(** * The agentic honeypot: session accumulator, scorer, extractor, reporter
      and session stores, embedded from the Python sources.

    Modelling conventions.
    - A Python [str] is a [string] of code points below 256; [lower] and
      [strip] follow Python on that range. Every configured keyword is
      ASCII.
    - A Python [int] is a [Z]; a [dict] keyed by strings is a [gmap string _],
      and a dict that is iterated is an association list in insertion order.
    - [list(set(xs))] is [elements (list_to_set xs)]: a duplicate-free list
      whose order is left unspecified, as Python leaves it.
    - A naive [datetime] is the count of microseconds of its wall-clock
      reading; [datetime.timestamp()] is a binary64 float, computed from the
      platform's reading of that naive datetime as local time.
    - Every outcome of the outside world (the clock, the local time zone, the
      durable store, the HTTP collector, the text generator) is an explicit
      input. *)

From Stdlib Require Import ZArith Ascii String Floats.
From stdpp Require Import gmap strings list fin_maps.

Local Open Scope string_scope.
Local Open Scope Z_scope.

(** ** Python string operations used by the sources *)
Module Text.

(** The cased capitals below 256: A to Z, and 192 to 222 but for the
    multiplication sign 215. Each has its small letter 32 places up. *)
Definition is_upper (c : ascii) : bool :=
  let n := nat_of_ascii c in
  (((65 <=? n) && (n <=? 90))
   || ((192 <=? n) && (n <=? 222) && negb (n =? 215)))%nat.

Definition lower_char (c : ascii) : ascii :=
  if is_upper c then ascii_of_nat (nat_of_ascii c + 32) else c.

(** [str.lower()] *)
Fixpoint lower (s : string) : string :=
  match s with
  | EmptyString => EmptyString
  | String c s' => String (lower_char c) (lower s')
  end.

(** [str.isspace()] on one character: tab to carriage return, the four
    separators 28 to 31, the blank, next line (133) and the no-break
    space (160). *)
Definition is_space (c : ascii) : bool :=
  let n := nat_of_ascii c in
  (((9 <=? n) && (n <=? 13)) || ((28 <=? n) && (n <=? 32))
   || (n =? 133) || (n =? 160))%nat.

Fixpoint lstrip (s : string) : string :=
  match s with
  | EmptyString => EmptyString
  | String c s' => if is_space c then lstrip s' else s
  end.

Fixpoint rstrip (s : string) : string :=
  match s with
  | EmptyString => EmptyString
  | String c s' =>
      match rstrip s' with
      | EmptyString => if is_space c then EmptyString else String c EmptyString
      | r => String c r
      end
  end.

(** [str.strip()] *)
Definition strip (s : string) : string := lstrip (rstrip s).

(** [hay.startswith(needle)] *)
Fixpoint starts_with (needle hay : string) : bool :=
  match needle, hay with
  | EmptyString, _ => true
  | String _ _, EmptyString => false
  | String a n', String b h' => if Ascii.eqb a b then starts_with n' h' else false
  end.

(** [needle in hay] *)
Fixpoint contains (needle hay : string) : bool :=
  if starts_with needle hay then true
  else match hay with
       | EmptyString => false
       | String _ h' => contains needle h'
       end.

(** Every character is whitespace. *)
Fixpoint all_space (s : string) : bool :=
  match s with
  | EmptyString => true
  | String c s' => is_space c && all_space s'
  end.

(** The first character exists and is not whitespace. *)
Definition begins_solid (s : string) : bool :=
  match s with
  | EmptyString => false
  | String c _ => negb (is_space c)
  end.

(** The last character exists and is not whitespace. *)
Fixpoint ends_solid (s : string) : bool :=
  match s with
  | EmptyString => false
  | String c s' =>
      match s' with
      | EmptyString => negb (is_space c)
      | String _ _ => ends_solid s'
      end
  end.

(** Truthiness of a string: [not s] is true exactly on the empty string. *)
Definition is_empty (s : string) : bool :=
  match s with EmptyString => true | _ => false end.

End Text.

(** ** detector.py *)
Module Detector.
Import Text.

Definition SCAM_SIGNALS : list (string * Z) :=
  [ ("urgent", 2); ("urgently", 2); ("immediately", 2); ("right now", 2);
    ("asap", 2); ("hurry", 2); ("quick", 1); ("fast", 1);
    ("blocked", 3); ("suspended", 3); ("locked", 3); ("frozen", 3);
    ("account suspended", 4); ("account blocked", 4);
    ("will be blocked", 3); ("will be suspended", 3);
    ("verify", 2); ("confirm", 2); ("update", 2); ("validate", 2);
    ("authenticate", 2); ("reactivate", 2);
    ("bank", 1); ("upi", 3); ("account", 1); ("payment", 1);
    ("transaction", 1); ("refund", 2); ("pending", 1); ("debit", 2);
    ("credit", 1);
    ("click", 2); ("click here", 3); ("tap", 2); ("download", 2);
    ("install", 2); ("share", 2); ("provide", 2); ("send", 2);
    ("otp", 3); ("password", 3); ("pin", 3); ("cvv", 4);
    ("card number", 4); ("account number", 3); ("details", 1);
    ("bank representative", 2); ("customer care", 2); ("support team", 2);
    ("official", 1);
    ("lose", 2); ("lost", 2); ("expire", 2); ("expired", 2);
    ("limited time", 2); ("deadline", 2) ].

□ □ □

Retype the listing above, word for word, from its first line to the line containing "and a dict that", both ends included.

(** * The agentic honeypot: session accumulator, scorer, extractor, reporter
      and session stores, embedded from the Python sources.

    Modelling conventions.
    - A Python [str] is a [string] of code points below 256; [lower] and
      [strip] follow Python on that range. Every configured keyword is
      ASCII.
    - A Python [int] is a [Z]; a [dict] keyed by strings is a [gmap string _],
      and a dict that is iterated is an association list in insertion order.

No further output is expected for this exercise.